::: PROVIDED DATA :::
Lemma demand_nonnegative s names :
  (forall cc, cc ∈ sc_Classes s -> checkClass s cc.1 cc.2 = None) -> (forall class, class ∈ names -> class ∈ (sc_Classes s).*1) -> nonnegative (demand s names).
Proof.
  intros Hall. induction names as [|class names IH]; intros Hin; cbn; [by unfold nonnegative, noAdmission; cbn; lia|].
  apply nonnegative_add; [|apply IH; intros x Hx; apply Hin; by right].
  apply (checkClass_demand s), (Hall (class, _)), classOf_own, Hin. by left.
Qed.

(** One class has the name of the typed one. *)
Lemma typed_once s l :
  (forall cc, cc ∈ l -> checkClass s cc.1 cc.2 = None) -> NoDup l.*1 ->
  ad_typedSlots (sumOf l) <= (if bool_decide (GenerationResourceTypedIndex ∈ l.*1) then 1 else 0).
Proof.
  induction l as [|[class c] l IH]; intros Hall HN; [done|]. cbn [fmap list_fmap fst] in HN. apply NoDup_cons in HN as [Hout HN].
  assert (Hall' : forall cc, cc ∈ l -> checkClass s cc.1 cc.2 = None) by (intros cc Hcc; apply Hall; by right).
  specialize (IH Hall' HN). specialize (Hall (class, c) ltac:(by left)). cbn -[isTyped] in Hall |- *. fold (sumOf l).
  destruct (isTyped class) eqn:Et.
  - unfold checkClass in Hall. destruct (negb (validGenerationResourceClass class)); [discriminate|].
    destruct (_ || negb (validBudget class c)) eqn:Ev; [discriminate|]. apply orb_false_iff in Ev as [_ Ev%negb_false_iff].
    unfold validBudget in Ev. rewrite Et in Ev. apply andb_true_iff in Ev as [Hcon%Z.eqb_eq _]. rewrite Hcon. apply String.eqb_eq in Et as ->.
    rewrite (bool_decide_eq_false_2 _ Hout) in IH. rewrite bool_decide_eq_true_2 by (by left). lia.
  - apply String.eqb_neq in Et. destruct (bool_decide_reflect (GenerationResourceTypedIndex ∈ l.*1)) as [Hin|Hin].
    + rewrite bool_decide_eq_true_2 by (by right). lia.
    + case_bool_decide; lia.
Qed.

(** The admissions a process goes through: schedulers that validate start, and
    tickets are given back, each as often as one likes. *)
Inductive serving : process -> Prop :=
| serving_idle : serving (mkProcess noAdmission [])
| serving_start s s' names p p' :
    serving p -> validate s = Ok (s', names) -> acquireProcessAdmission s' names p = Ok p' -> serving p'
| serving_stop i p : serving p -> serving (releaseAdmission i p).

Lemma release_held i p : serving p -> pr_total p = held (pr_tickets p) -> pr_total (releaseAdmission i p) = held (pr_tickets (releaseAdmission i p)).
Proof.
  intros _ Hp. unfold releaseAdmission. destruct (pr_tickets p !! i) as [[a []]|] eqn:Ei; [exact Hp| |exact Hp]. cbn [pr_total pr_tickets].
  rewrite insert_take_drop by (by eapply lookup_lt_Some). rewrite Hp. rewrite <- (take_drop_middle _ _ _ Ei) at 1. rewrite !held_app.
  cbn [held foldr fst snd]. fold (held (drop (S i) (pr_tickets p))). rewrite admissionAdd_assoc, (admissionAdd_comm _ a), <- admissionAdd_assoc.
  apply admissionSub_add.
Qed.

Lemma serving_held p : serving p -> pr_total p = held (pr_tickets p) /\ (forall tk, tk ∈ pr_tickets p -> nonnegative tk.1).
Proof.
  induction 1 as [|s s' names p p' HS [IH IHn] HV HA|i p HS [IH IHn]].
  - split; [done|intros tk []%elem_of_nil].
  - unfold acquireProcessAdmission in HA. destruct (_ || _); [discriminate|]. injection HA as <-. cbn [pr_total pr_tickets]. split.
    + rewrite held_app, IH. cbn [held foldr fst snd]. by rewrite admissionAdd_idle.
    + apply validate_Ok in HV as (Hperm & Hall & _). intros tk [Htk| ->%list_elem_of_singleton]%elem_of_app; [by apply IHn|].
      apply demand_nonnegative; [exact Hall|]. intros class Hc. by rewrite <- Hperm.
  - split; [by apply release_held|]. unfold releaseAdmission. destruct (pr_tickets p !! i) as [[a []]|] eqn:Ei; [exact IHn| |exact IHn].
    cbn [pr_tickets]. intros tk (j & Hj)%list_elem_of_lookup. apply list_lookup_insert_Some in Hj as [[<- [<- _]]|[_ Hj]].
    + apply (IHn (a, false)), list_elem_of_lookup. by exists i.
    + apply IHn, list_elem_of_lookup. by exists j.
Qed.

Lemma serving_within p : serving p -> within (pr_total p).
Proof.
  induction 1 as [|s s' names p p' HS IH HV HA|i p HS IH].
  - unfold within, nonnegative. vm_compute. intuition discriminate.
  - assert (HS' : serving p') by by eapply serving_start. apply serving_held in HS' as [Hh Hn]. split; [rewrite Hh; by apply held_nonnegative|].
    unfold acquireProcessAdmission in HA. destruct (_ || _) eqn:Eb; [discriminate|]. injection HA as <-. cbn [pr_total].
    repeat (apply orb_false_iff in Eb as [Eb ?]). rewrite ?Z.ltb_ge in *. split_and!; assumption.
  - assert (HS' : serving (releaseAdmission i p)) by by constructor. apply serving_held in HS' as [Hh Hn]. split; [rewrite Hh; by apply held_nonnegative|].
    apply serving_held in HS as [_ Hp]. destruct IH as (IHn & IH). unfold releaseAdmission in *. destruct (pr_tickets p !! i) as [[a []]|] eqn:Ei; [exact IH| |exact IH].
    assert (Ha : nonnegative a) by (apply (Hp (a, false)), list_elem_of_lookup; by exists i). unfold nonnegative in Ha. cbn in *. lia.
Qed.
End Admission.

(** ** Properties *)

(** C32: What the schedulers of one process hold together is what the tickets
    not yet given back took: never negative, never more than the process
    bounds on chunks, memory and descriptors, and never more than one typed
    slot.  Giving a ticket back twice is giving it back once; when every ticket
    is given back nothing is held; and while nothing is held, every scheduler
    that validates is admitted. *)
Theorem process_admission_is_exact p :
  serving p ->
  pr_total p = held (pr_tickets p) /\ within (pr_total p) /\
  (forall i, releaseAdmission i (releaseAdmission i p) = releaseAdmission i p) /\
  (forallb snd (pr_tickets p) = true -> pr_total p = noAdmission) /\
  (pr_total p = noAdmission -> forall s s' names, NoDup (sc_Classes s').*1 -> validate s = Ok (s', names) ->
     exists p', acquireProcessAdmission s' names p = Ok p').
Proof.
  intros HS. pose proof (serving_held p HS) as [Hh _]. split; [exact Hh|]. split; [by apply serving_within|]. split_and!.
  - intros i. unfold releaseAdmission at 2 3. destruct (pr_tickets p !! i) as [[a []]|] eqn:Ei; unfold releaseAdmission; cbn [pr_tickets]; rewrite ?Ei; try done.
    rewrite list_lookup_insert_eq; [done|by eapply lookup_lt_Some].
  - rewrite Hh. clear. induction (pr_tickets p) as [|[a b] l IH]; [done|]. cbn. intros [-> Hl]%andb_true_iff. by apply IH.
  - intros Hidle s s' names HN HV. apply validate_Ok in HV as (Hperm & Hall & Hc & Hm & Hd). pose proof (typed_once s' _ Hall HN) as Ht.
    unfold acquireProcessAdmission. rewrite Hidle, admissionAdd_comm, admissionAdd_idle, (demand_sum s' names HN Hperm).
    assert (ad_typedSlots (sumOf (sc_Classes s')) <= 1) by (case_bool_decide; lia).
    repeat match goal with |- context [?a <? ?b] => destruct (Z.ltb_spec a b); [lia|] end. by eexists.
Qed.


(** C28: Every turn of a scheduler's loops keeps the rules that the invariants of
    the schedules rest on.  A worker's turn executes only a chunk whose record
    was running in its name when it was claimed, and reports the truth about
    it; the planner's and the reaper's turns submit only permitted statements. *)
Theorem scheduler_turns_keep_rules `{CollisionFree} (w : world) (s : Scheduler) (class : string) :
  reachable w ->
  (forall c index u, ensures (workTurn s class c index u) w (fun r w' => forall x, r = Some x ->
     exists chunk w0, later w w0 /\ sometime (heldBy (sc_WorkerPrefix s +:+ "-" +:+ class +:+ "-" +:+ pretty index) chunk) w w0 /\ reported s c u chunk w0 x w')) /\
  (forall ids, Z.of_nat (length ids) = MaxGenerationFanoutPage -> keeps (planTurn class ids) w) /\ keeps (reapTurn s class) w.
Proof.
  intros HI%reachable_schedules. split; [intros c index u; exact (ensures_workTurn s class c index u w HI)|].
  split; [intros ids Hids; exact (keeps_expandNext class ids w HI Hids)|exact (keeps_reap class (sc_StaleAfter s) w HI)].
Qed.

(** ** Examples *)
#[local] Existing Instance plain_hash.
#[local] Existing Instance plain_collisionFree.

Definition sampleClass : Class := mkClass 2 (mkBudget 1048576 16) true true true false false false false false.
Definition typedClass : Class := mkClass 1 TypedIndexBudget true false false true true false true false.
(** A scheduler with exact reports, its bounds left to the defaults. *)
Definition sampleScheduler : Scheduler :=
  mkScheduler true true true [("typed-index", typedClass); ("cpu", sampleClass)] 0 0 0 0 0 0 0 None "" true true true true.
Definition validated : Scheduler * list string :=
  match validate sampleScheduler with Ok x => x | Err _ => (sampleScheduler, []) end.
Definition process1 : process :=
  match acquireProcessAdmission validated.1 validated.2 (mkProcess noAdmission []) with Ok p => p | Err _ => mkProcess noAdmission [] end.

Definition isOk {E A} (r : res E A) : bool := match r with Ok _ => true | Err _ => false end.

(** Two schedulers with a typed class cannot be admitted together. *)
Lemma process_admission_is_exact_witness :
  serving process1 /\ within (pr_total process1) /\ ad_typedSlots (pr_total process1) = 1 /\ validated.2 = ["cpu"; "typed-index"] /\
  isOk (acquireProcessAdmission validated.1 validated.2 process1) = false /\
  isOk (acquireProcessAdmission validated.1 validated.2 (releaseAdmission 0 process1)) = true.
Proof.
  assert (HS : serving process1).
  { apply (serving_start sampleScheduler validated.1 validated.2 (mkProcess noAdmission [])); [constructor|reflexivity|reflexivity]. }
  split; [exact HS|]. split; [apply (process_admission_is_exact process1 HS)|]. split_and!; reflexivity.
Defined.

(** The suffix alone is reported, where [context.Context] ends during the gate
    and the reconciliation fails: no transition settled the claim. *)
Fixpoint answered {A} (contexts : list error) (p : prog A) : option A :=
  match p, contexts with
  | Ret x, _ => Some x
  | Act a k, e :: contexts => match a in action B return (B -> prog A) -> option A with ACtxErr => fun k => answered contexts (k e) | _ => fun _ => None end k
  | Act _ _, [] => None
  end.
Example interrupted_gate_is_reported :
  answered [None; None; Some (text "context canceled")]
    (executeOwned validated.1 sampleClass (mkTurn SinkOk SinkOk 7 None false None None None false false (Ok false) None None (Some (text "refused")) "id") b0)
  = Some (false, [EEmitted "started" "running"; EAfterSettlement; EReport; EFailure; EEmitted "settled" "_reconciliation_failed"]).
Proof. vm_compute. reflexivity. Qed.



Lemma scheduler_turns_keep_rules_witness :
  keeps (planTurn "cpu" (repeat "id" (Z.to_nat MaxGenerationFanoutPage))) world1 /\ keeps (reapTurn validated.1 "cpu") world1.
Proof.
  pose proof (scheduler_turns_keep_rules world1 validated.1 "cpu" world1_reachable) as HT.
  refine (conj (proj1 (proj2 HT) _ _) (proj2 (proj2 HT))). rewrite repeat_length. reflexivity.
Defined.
:::
::: PROVIDED DATA :::
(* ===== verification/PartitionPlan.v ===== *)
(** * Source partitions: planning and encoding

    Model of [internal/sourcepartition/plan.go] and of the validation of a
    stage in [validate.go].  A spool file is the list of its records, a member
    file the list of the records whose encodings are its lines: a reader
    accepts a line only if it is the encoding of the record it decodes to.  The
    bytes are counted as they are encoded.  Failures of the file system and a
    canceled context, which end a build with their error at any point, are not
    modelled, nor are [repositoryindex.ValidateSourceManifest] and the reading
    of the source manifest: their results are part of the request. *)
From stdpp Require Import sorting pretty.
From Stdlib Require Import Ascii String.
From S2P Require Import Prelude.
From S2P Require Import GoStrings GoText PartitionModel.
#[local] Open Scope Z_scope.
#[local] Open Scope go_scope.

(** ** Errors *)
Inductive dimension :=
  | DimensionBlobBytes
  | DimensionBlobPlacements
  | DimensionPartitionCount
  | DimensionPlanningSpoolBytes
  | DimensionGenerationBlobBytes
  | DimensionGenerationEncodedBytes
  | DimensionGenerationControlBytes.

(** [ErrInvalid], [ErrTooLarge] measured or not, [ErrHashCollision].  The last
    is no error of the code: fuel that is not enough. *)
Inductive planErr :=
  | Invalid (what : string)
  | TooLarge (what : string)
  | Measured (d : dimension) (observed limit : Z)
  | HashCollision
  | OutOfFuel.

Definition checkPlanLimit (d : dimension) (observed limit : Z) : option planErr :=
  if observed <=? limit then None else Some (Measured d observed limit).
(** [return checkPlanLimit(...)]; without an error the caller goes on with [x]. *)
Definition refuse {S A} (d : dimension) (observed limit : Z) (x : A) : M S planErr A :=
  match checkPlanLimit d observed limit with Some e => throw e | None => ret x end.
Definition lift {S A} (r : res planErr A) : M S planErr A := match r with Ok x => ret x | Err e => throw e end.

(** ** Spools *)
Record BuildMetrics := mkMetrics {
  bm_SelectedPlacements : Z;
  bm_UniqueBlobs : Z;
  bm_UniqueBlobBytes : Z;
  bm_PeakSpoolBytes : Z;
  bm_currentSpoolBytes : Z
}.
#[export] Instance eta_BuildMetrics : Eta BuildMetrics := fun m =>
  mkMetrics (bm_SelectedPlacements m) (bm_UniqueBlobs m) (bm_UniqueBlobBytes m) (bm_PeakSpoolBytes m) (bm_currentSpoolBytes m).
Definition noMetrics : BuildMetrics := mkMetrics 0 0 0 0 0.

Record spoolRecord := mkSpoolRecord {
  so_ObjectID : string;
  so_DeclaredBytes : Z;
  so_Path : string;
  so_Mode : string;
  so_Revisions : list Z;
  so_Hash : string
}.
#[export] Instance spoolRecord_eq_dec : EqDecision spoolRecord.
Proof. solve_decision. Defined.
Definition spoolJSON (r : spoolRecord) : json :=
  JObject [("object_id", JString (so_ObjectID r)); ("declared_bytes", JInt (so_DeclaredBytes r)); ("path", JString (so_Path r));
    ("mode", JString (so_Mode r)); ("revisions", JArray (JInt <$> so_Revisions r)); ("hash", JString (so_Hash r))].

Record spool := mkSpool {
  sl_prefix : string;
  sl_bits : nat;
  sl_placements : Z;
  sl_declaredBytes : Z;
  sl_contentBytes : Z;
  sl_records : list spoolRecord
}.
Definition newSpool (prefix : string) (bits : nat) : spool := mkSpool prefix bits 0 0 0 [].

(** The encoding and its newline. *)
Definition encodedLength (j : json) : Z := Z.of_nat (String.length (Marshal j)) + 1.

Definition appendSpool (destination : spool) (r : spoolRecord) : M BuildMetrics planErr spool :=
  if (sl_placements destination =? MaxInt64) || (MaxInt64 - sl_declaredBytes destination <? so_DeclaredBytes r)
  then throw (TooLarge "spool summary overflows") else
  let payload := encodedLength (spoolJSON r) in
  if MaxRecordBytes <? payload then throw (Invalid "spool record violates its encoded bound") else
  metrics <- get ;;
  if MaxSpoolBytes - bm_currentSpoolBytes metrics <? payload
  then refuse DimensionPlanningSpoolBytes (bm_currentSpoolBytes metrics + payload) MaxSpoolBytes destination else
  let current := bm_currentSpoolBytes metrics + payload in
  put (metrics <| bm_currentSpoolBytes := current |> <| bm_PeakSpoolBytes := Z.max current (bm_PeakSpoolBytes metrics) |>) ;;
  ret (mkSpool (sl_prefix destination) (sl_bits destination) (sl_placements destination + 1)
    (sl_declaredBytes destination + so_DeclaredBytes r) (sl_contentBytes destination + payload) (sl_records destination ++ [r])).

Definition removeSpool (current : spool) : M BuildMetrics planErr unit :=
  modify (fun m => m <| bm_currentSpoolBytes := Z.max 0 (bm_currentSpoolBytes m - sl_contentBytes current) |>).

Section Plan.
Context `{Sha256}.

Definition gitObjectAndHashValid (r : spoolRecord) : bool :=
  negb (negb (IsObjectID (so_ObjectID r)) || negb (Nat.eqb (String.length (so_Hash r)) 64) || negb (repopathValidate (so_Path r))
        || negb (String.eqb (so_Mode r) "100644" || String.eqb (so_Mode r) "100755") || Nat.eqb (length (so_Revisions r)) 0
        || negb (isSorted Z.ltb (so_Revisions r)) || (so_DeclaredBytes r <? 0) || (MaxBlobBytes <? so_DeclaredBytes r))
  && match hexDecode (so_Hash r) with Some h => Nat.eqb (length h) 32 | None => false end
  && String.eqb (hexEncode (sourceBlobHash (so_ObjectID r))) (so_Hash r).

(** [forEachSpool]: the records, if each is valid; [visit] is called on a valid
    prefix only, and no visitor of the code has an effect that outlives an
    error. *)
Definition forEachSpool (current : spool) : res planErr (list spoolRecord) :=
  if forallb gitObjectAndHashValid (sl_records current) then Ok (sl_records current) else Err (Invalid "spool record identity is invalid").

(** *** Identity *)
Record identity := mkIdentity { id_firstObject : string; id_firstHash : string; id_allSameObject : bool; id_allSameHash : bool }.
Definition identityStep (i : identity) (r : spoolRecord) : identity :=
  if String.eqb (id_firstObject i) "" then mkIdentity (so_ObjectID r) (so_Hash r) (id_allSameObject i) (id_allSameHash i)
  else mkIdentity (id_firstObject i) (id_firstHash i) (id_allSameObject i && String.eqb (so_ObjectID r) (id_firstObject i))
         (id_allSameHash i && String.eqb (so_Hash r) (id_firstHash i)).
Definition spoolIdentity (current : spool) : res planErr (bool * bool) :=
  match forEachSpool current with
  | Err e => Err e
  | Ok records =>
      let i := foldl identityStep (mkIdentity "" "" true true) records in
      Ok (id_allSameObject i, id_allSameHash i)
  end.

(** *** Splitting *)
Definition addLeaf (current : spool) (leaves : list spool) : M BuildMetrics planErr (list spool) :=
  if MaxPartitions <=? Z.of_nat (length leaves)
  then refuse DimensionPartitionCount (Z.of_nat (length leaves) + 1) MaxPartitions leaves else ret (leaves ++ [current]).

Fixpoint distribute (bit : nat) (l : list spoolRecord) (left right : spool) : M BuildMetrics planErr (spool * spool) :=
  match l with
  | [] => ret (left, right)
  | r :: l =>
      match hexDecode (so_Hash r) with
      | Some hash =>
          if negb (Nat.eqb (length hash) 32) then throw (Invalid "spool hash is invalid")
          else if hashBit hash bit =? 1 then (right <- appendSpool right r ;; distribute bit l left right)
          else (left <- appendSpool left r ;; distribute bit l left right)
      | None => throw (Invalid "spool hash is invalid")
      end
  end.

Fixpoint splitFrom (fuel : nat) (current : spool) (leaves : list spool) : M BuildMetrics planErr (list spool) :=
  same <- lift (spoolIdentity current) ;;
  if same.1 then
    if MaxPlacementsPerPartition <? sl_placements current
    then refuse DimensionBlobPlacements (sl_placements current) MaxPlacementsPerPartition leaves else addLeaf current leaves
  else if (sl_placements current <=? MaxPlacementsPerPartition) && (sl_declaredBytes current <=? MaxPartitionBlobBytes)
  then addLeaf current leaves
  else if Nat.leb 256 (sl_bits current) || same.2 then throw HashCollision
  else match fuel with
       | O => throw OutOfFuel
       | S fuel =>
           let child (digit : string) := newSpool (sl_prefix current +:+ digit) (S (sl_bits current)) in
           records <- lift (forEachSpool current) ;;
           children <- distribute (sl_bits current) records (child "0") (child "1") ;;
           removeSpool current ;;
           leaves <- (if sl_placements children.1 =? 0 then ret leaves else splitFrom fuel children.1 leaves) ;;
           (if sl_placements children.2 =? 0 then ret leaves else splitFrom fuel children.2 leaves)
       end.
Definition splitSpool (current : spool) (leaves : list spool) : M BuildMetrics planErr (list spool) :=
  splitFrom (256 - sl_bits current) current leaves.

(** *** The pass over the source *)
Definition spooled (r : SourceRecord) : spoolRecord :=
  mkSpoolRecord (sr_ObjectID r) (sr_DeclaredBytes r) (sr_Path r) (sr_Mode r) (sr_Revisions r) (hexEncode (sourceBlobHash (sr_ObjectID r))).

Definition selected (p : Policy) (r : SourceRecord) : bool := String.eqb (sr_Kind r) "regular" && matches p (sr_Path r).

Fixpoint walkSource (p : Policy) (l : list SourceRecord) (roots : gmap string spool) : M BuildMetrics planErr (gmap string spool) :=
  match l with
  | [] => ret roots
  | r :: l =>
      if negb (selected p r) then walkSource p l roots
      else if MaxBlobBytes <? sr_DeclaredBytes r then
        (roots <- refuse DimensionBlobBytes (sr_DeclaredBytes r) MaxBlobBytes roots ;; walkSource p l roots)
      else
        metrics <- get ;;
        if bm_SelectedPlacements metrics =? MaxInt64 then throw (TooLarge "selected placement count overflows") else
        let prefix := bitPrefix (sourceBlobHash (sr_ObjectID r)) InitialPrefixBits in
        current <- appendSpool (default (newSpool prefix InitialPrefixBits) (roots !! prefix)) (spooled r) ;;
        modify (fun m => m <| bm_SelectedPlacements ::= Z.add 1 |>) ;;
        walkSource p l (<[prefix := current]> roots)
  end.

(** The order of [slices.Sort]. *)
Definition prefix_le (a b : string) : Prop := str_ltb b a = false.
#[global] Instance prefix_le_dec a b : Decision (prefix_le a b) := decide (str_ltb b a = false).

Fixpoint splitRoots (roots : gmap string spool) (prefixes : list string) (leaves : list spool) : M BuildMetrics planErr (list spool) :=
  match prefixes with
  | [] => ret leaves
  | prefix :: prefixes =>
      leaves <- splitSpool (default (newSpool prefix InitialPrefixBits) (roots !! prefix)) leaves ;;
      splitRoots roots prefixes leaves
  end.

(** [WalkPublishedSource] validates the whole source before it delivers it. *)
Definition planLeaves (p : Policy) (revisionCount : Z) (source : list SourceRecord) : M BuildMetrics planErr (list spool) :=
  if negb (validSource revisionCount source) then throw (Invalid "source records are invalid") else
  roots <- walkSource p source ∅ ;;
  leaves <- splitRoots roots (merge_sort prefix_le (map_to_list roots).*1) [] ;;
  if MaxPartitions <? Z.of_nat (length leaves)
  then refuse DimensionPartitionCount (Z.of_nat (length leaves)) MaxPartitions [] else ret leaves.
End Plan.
:::
THE TASK:
Write out every line from the data above that includes "local".

SOLVED EXERCISE:
#[local] Existing Instance plain_hash.
#[local] Existing Instance plain_collisionFree.
#[local] Open Scope Z_scope.
#[local] Open Scope go_scope.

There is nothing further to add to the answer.